When my daughter Rebecca was two I was a nervous wreck. The only words she said weren’t even words—they were animal sounds. She called a dog “woof woof”. She called a cat “meow”. She could do a mean barnyard pig. But she couldn’t say “want juice”. I had been so proud when she was the first in my little moms’ group to walk, but now she was letting me down. I wanted her to be exceptional, and she was, well, ordinary.
If we can produce a child who is exceptional, we figure that reflects well on us. Our kids become our measuring sticks, and that puts a lot of pressure on them to excel. Yet I think most of this pressure is misguided. After all, in the long run, does it matter who was toilet trained first, or who first mastered writing their name? Statistically some of us will give birth to geniuses, but most of us will not. Some of us will have musical prodigies, or sports prodigies, but most of us will have those who may be able to hum a tune or kick a ball, but that’s about it.
All kids have one or two things they do really well, and identifying these skills and giving our kids the chance to develop them can give a sense of pride and accomplishment. But nobody has to do everything really well. In fact, maybe we should change our expectations. Maybe being wonderfully, delightfully middle of the pack should be perfectly fine.
Besides, in our desire to raise brilliant kids, we may push them in the wrong direction. Lots of smart people with arts degrees are waiting tables, because a university degree is no guarantee of anything anymore. If I had a child who wasn’t strong in book learning, I would push them into a trade so fast it would make your head spin. You can outsource lots of intellectual work, but you can’t outsource plumbing, mechanical work, or contracting. When your toilet is plugged, you need a plumber, pure and simple. And they make pretty good money, too. It may not be glamorous, but it pays the bills.

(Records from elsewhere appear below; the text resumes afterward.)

Lemma surfaceArrayOnCylinder_array_witness :
  exists sArray calls,
    surfaceArrayOnCylinder world8 surfaces8 10 (- pi) pi 5 8 1 None
      = Some (sArray, calls) /\
    arrayUtility sArray =
      mkBinUtility [mkBinningData closed binPhi 8 (- pi) pi;
                    mkBinningData open binZ 1 (- 5) 5] None /\
    calls = registerNeighbourHood world8 sArray /\
    (forall j2 j1 j0,
       is_Some (grid_get (objectGrid sArray) j2 j1 j0) <->
       j2 = 0%nat /\ (j1 < 1)%nat /\ (j0 < 8)%nat) /\
    (forall j2 j1 j0 sf,
       grid_get (objectGrid sArray) j2 j1 j0 = Some (Some sf) ->
       Some sf ∈ surfaces8).
Proof.
  eexists _, _. split; [run|].
  apply (surfaceArrayOnCylinder_array world8 surfaces8 10 (- pi) pi 5 8 1
           None). run.
Defined.

Lemma surfaceArrayOnDisc_array_witness :
  exists sArray calls,
    surfaceArrayOnDisc world8 surfaces8 5 15 (- pi) pi 1 8 None
      = Some (sArray, calls) /\
    arrayUtility sArray =
      mkBinUtility [mkBinningData open binR 1 5 15;
                    mkBinningData closed binPhi 8 (- pi) pi] None /\
    calls = registerNeighbourHood world8 sArray /\
    (forall j2 j1 j0,
       is_Some (grid_get (objectGrid sArray) j2 j1 j0) <->
       j2 = 0%nat /\ (j1 < 8)%nat /\ (j0 < 1)%nat) /\
    (forall j2 j1 j0 sf,
       grid_get (objectGrid sArray) j2 j1 j0 = Some (Some sf) ->
       Some sf ∈ surfaces8).
Proof.
  eexists _, _. split; [run|].
  apply (surfaceArrayOnDisc_array world8 surfaces8 5 15 (- pi) pi 1 8 None).
  run.
Defined.

Lemma surfaceArrayOnCylinder_one_to_one_witness :
  exists sArray calls,
    surfaceArrayOnCylinder world8 surfaces8 10 (- pi) pi 5 8 1 None
      = Some (sArray, calls) /\
    prefillCylinder world8 (utility 8 1) surfaces8
      [replicate 1 (replicate 8 nullptr)] = Some (objectGrid sArray) /\
    gridFilled (objectGrid sArray) /\
    forall sf, Some sf ∈ surfaces8 ->
      grid_at (objectGrid sArray) (tripleOf world8 (utility 8 1) sf)
        = Some (Some sf).
Proof.
  eexists _, _. split; [run|].
  eapply (surfaceArrayOnCylinder_one_to_one world8 surfaces8 10 (- pi) pi 5
            8 1 None); [run| |reflexivity].
  apply (bool_decide_unpack _). vm_compute. exact I.
Defined.

Lemma surfaceArrayOnDisc_one_to_one_witness :
  exists sArray calls,
    surfaceArrayOnDisc world8 surfaces8 5 15 (- pi) pi 1 8 None
      = Some (sArray, calls) /\
    gridFilled (objectGrid sArray) /\
    forall sf, Some sf ∈ surfaces8 ->
      grid_at (objectGrid sArray)
        (tripleOf world8 (discUtility 5 15 (- pi) pi 1 8 None) sf)
        = Some (Some sf).
Proof.
  eexists _, _. split; [run|].
  eapply (surfaceArrayOnDisc_one_to_one world8 surfaces8 5 15 (- pi) pi 1 8
            None); [run| |reflexivity].
  apply (bool_decide_unpack _). vm_compute. exact I.
Defined.

End ConcreteExtras.

(** * Neighbours, nearest fill and placement *)

(** ** What is passed to an element *)
Section PassedTo.

Variable W : World.
Implicit Types (sArray : SurfaceArray) (calls : list RegisterCall).











End PassedTo.

Section NearestAndNeighbours.

Import Example.
Local Open Scope float_scope.

Local Ltac run := vm_compute; reflexivity.



(** Against C5: one surface at z = 2e11 on a cylinder with 2 by 1 bins.
    Placement stores it in bin 0; [completeBinning] takes the slow path,
    evaluates the two distances, finds the distance of the surface to the
    center of bin 1 not below 10e10, and leaves bin 1, which was empty,
    without a surface, though the list is not empty. *)
Lemma far_surface_leaves_cell_empty :
  exists sGrid1 st center,
    prefillCylinder worldAway (utility 2 1) [Some 0%nat]
      [replicate 1 (replicate 2 nullptr)] = Some sGrid1 /\
    grid_get sGrid1 0 0 1 = Some nullptr /\
    completeBinning worldAway (utility 2 1) positions2 [Some 0%nat] sGrid1
      = Some st /\
    cb_testPaths st = 2%nat /\
    v3_get positions2 0 1 = Some center /\
    (distance worldAway center 0 <? 100000000000) = false /\
    grid_get (cb_grid st) 0 0 1 = Some nullptr.
Proof.
  eexists _, _, _. split; [run|]. split; [run|]. split; [run|].
  split; [run|]. split; [run|]. split; run.
Qed.
(** * Points settlement and odds core of the meteo speculation application

    A shallow embedding of the settlement, odds, boost and trading
    functions of [mood_speculator_v2.py].

    Numbers.  The program computes with Python floats; the embedding
    takes them as exact rationals ([Q]), so binary rounding error is
    outside the model.  The decimal rounding the program asks for
    explicitly ([round(x, 2)], [round(x, 6)], [round(x)]) is modelled by
    [py_round] and [py_round_int] (round half to even, as Python does).

    Tables.  Rows of SQL tables are records; a table is the list of its
    rows in storage order, except [user], which is a finite map from the
    primary key to the row.  Dates are day numbers and instants are
    seconds, both in [Z].  Text columns stay strings.

    Failures.  An exception is modelled, with its handler, where it is
    part of what the program does on a working database: a name the
    module never defines, a statement SQLite refuses, a unique
    constraint that is violated.  Lost connections and failing commits
    are outside the model; so are the pages and the JSON bodies beyond
    the fields named here. *)

From Stdlib Require Import QArith Qround Qminmax Qabs Lqa Ascii.
From stdpp Require Import gmap strings list sorting.

Local Open Scope Q_scope.

(** ** Python numerics *)

Module Py.

(** [round(x)]: nearest integer, ties to the even one. *)
Definition py_round_int (x : Q) : Z :=
  let f := Qfloor x in
  match Qcompare (x - inject_Z f) (1 # 2) with
  | Lt => f
  | Gt => (f + 1)%Z
  | Eq => if Z.even f then f else (f + 1)%Z
  end.

Definition pow10 (nd : nat) : Q := inject_Z (10 ^ Z.of_nat nd).

(** [round(x, nd)]. *)
Definition py_round (x : Q) (nd : nat) : Q :=
  inject_Z (py_round_int (x * pow10 nd)) / pow10 nd.

(** Boolean comparisons on floats. *)
Definition Qltb (a b : Q) : bool := negb (Qle_bool b a).
Definition Qleb (a b : Q) : bool := Qle_bool a b.

(** [x or 0.0] on a nullable float: [None] and [0.0] are both falsy. *)
Definition or_zero (x : option Q) : Q := default 0 x.

(** [str.upper()] on ASCII text. *)
Definition upper_ascii (c : ascii) : ascii :=
  let n := nat_of_ascii c in
  if ((97 <=? n) && (n <=? 122))%nat then ascii_of_nat (n - 32) else c.

Fixpoint upper (s : string) : string :=
  match s with
  | EmptyString => EmptyString
  | String c s' => String (upper_ascii c) (upper s')
  end.

(** [str.strip()] on ASCII text. *)
Fixpoint lstrip (s : string) : string :=
  match s with
  | EmptyString => EmptyString
  | String c s' => if Ascii.is_space c then lstrip s' else s
  end.

Definition strip (s : string) : string :=
  String.rev (lstrip (String.rev (lstrip s))).

(** SQL [TRIM(x) <> '']: [TRIM] removes spaces only. *)
Fixpoint all_spaces (s : string) : bool :=
  match s with
  | EmptyString => true
  | String c s' => bool_decide (c = " "%char) && all_spaces s'
  end.

(** First row in ascending, respectively descending, order of [key]. *)
Definition first_asc {A} (key : A -> Z) (l : list A) : option A :=
  foldl (fun acc x =>
           match acc with
           | None => Some x
           | Some m => if (key x <? key m)%Z then Some x else Some m
           end) None l.

Definition first_desc {A} (key : A -> Z) (l : list A) : option A :=
  first_asc (fun x => (- key x)%Z) l.

(** Outcome of a call that may raise. *)
Inductive Exn := NameError | OperationalError | IntegrityError.

Inductive result (A : Type) :=
| Return (a : A)
| Raise (e : Exn).
Arguments Return {A} a.
Arguments Raise {A} e.

End Py.
Import Py.

(** ** Fixed odds table *)

(** [PPP_ODDS]: offset in days to base odds; offset 0 maps to [None]. *)
Definition PPP_ODDS : list (Z * option Q) :=
  [
    (0%Z, None); (1%Z, Some (10 # 10)); (2%Z, Some (10 # 10));
    (3%Z, Some (11 # 10)); (4%Z, Some (12 # 10)); (5%Z, Some (13 # 10));
    (6%Z, Some (14 # 10)); (7%Z, Some (15 # 10)); (8%Z, Some (16 # 10));
    (9%Z, Some (17 # 10)); (10%Z, Some (18 # 10)); (11%Z, Some (20 # 10));
    (12%Z, Some (20 # 10)); (13%Z, Some (20 # 10)); (14%Z, Some (20 # 10));
    (15%Z, Some (20 # 10)); (16%Z, Some (20 # 10)); (17%Z, Some (20 # 10));
    (18%Z, Some (20 # 10)); (19%Z, Some (25 # 10)); (20%Z, Some (25 # 10));
    (21%Z, Some (24 # 10)); (22%Z, Some (23 # 10)); (23%Z, Some (22 # 10));
    (24%Z, Some (22 # 10)); (25%Z, Some (20 # 10)); (26%Z, Some (21 # 10));
    (27%Z, Some (24 # 10)); (28%Z, Some (27 # 10)); (29%Z, Some (28 # 10));
    (30%Z, Some (29 # 10)); (31%Z, Some (30 # 10))
  ].

(** [dict.get(k, None)] on an association list with distinct keys. *)
Fixpoint dict_get {V} (d : list (Z * V)) (k : Z) : option V :=
  match d with
  | [] => None
  | (k', v) :: d' => if (k' =? k)%Z then Some v else dict_get d' k
  end.

Definition ppp_odds_for_offset (d : Z) : option Q :=
  mjoin (dict_get PPP_ODDS d).


(** ** Tables *)

(** [user]: [u_points] is [None] when the column is NULL or cannot be
    read; [bonus_points] is an optional column. *)
Record User := {
  u_points : option Q;
  u_bonus_points : option Q;
  u_bolts : option Z;
}.

(** Stored [target_dt] text of a directional wager: its first ten
    characters as a date, and the instant [_to_utc_iso] makes of it
    ([None] when it cannot be parsed). *)
Record TargetDt := {
  td_date_key : Z;
  td_utc : option Z;
}.

Record PPPBet := {
  pb_id : Z;
  pb_user_id : Z;
  pb_bet_date : Z;
  pb_choice : string;
  pb_amount : Q;
  pb_odds : Q;
  pb_status : string;
  pb_station_id : option string;
  pb_locked_for_trade : Z;
  pb_funded_from_balance : option Z;
  pb_target_time : option string;
  pb_target_dt : option TargetDt;
  pb_preset_outcome : option string;
  pb_verdict : option string;
  pb_outcome : option string;
  pb_observed_mm : option Q;
  pb_observed_at : option Z;
  pb_resolved_at : option Z;
}.

Record WetBet := {
  wb_id : Z;
  wb_user_id : Z;
  wb_slot_dt : Z;
  wb_target_pct : Z;
  wb_amount : Q;
  wb_odds : Q;
  wb_status : string;
  wb_observed_pct : option Z;
  wb_outcome : option string;
  wb_payout : option Q;
  wb_resolved_at : option Z;
}.

Record HumidityObservation := {
  ho_station_id : string;
  ho_obs_time : Z;
  ho_humidity : Q;
}.

Record MeteoObs := {
  mo_station_id : string;
  mo_ts_utc : Z;
  mo_rain_mm : option Q;
  mo_code : option Z;
}.

Record PPPBoost := {
  bo_user_id : Z;
  bo_bet_date : Z;
  bo_station_id : option string;
  bo_value : Q;
}.

Record BetListing := {
  bl_id : Z;
  bl_user_id : Z;
  bl_status : string;
  bl_ask_price : option Q;
  bl_payload_ask_price : option Q;
  bl_payload_bet_id : option Z;
  bl_buyer_id : option Z;
  bl_sale_price : option Q;
  bl_sold_at : option Z;
}.

Record ArtBet := {
  ab_user_id : Z;
  ab_amount : Q;
  ab_payout : Q;
}.

(** Unique indexes carried by the [ppp_boosts] table.  [db.create_all()]
    declares [uq_pppboost_user_date] (the model's [__table_args__]); the
    migration block, run only under [RUN_MIGRATIONS=1], creates
    [uq_pppboost_user_date_station]. *)
Record BoostSchema := {
  uq_pppboost_user_date : bool;
  uq_pppboost_user_date_station : bool;
}.

Record DB := {
  users : gmap Z User;
  ppp_bet_rows : list PPPBet;  (* table ppp_bet *)
  wet_bets : list WetBet;
  humidity_obs : list HumidityObservation;
  meteo_obs_hourly : list MeteoObs;
  ppp_boosts : list PPPBoost;
  ppp_boosts_schema : BoostSchema;
  bet_listing : list BetListing;
  art_bets : list ArtBet;
}.

Definition set_users (f : gmap Z User -> gmap Z User) (s : DB) : DB :=
  {| users := f (users s); ppp_bet_rows := ppp_bet_rows s; wet_bets := wet_bets s;
     humidity_obs := humidity_obs s; meteo_obs_hourly := meteo_obs_hourly s;
     ppp_boosts := ppp_boosts s; ppp_boosts_schema := ppp_boosts_schema s;
     bet_listing := bet_listing s; art_bets := art_bets s |}.

Definition set_ppp_bet_rows (f : list PPPBet -> list PPPBet) (s : DB) : DB :=
  {| users := users s; ppp_bet_rows := f (ppp_bet_rows s); wet_bets := wet_bets s;
     humidity_obs := humidity_obs s; meteo_obs_hourly := meteo_obs_hourly s;
     ppp_boosts := ppp_boosts s; ppp_boosts_schema := ppp_boosts_schema s;
     bet_listing := bet_listing s; art_bets := art_bets s |}.

Definition set_wet_bets (f : list WetBet -> list WetBet) (s : DB) : DB :=
  {| users := users s; ppp_bet_rows := ppp_bet_rows s; wet_bets := f (wet_bets s);
     humidity_obs := humidity_obs s; meteo_obs_hourly := meteo_obs_hourly s;
     ppp_boosts := ppp_boosts s; ppp_boosts_schema := ppp_boosts_schema s;
     bet_listing := bet_listing s; art_bets := art_bets s |}.

Definition set_ppp_boosts (f : list PPPBoost -> list PPPBoost) (s : DB) : DB :=
  {| users := users s; ppp_bet_rows := ppp_bet_rows s; wet_bets := wet_bets s;
     humidity_obs := humidity_obs s; meteo_obs_hourly := meteo_obs_hourly s;
     ppp_boosts := f (ppp_boosts s); ppp_boosts_schema := ppp_boosts_schema s;
     bet_listing := bet_listing s; art_bets := art_bets s |}.

Definition set_bet_listing (f : list BetListing -> list BetListing) (s : DB) : DB :=
  {| users := users s; ppp_bet_rows := ppp_bet_rows s; wet_bets := wet_bets s;
     humidity_obs := humidity_obs s; meteo_obs_hourly := meteo_obs_hourly s;
     ppp_boosts := ppp_boosts s; ppp_boosts_schema := ppp_boosts_schema s;
     bet_listing := f (bet_listing s); art_bets := art_bets s |}.

(** SQL [SUM] over the selected rows. *)
Definition sumQ (l : list Q) : Q := foldr Qplus 0 l.

Definition sum_where {A} (P : A -> bool) (f : A -> Q) (t : list A) : Q :=
  sumQ (f <$> filter (fun r => P r = true) t).

(** [COALESCE(station_id, '')]. *)
Definition coalesce_sid (sid : option string) : string := default "" sid.

(** ** Balance ledger *)

Definition BUDGET_INITIAL : Q := 500.

(** What the program reads from outside the database: the environment
    variable [POINTS_RECONCILE] (true for ["1"]); the time zone
    database, as the conversions between the Europe/Paris wall clock and
    UTC, with [ppp_target_utc d hhmm] for [_parse_local_iso_to_utc_iso]
    on the text [d || 'T' || hhmm] ([None] when it raises); and the two
    weather services of the odds engine, by station and target date:
    the 20-year rain frequency and the forecast signal. *)
Record Env := {
  POINTS_RECONCILE : bool;
  paris_to_utc : Z -> Z;
  utc_to_paris : Z -> Z;
  ppp_target_utc : Z -> string -> option Z;
  _hist_prob_pluie_for_mmdd : string -> Z -> option Q;
  ppp_forecast_signal_for_day : string -> Z -> option string;
}.

Definition is_status (st : string) (x : string) : bool := bool_decide (x = st).

Definition ppp_active_funded (s : DB) (uid : Z) : Q :=
  sum_where (fun b => (pb_user_id b =? uid)%Z && is_status "ACTIVE" (pb_status b)
                      && (default 1%Z (pb_funded_from_balance b) =? 1)%Z)
            pb_amount (ppp_bet_rows s).

Definition wet_active (s : DB) (uid : Z) : Q :=
  sum_where (fun b => (wb_user_id b =? uid)%Z && is_status "ACTIVE" (wb_status b))
            wb_amount (wet_bets s).

Definition wet_won (s : DB) (uid : Z) : Q :=
  sum_where (fun b => (wb_user_id b =? uid)%Z && is_status "RESOLVED" (wb_status b))
            (fun b => or_zero (wb_payout b)) (wet_bets s).

(** [_sum_price_generic]: the sum of [sale_price], or when that is not
    positive the sum of the payloads' [ask_price]. *)
Definition _sum_price_generic (where_ : BetListing -> bool) (t : list BetListing) : Q :=
  let v := sum_where where_ (fun l => or_zero (bl_sale_price l)) t in
  if Qltb 0 v then v
  else sum_where where_ (fun l => or_zero (bl_payload_ask_price l)) t.

Definition _sum_trade_spent (s : DB) (uid : Z) : Q :=
  _sum_price_generic
    (fun l => is_status "SOLD" (bl_status l) && bool_decide (bl_buyer_id l = Some uid))
    (bet_listing s).

(** The second query of [_sum_trade_earned] filters on [seller_id], a
    column [bet_listing] does not have: both of its statements raise and
    [_sum_price_generic] answers [0.0]. *)
Definition _sum_trade_earned (s : DB) (uid : Z) : Q :=
  let val := _sum_price_generic
               (fun l => is_status "SOLD" (bl_status l) && (bl_user_id l =? uid)%Z)
               (bet_listing s) in
  if Qltb 0 val then val else 0.

Definition art_net (s : DB) (uid : Z) : Q :=
  sum_where (fun a => (ab_user_id a =? uid)%Z) (fun a => ab_payout a - ab_amount a)
            (art_bets s).

Definition points_now (s : DB) (uid : Z) : option Q :=
  users s !! uid ≫= u_points.

Definition bonus_now (s : DB) (uid : Z) : Q :=
  or_zero (users s !! uid ≫= u_bonus_points).

Definition ledger_points (s : DB) (uid : Z) : Q :=
  Qmax 0 (py_round (500 - ppp_active_funded s uid - wet_active s uid
                    + wet_won s uid - _sum_trade_spent s uid
                    + _sum_trade_earned s uid + art_net s uid
                    + bonus_now s uid) 6).

(** [remaining_points(user)]; [uid = 0] stands for a missing user or a
    falsy id. *)
Definition remaining_points (env : Env) (s : DB) (uid : Z) : Q :=
  if (uid =? 0)%Z then 0
  else
    match points_now s uid with
    | Some p =>
        let points_with_bonus := p + bonus_now s uid in
        if POINTS_RECONCILE env
           && Qltb (1 # 2) (Qabs (points_with_bonus - ledger_points s uid))
        then ledger_points s uid
        else points_with_bonus
    | None => ledger_points s uid
    end.

(** ** Hourly (Wet) wagers: resolution *)

Definition floor_hour (t : Z) : Z := (t / 3600 * 3600)%Z.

We need to keep an eye on the long haul, rather than on today’s pressures. After all, the things that matter most in childhood rarely matter much in adulthood. I can’t hit a volleyball worth beans, and I remember being petrified on the soccer field that the ball might actually come my way and I’d have to make contact. Any kind of sport made my stomach turn. That’s why I used to fake sick during public school gym class. But one of the greatest things about being an adult is that no one can force me to play volleyball. I can laugh in their face, and walk off. Once you’re all grown up, it’s like that for many things. If math isn’t our thing, we can still find careers that are satisfying and fulfilling. If music wasn’t our thing, no one can force us to try to learn the tuba ever again.
Instead, we can devote our energies to the things that do matter: having a good marriage; making good friendships; raising kids you love and enjoy who love and respect you back; even finding a good job that can provide for your family. And these things can all be done by perfectly ordinary people. In fact, they might even be done better by perfectly ordinary people, because such people aren’t as self-absorbed as those who think they are exceptional. It doesn’t matter if our kids’ IQ’s aren’t astronomical, if they aren’t sports stars, if they will always eat barbecued hot dogs and wear Wal-Mart clothes and take vacations only when they can borrow someone else’s cottage, as long as they make the world a better place. Character, faith and love will outlast designer clothes, professionally landscaped lawns, and catered cocktail parties.
We don’t need exceptional kids as much as we need exceptional love and support within our families. I’m tired of comparing my kids to other people’s kids, and I wish we could stop all that, and just say “I love my child, even if she is beautifully ordinary.” After all, most of us are ordinary, too, and there’s absolutely nothing wrong with that.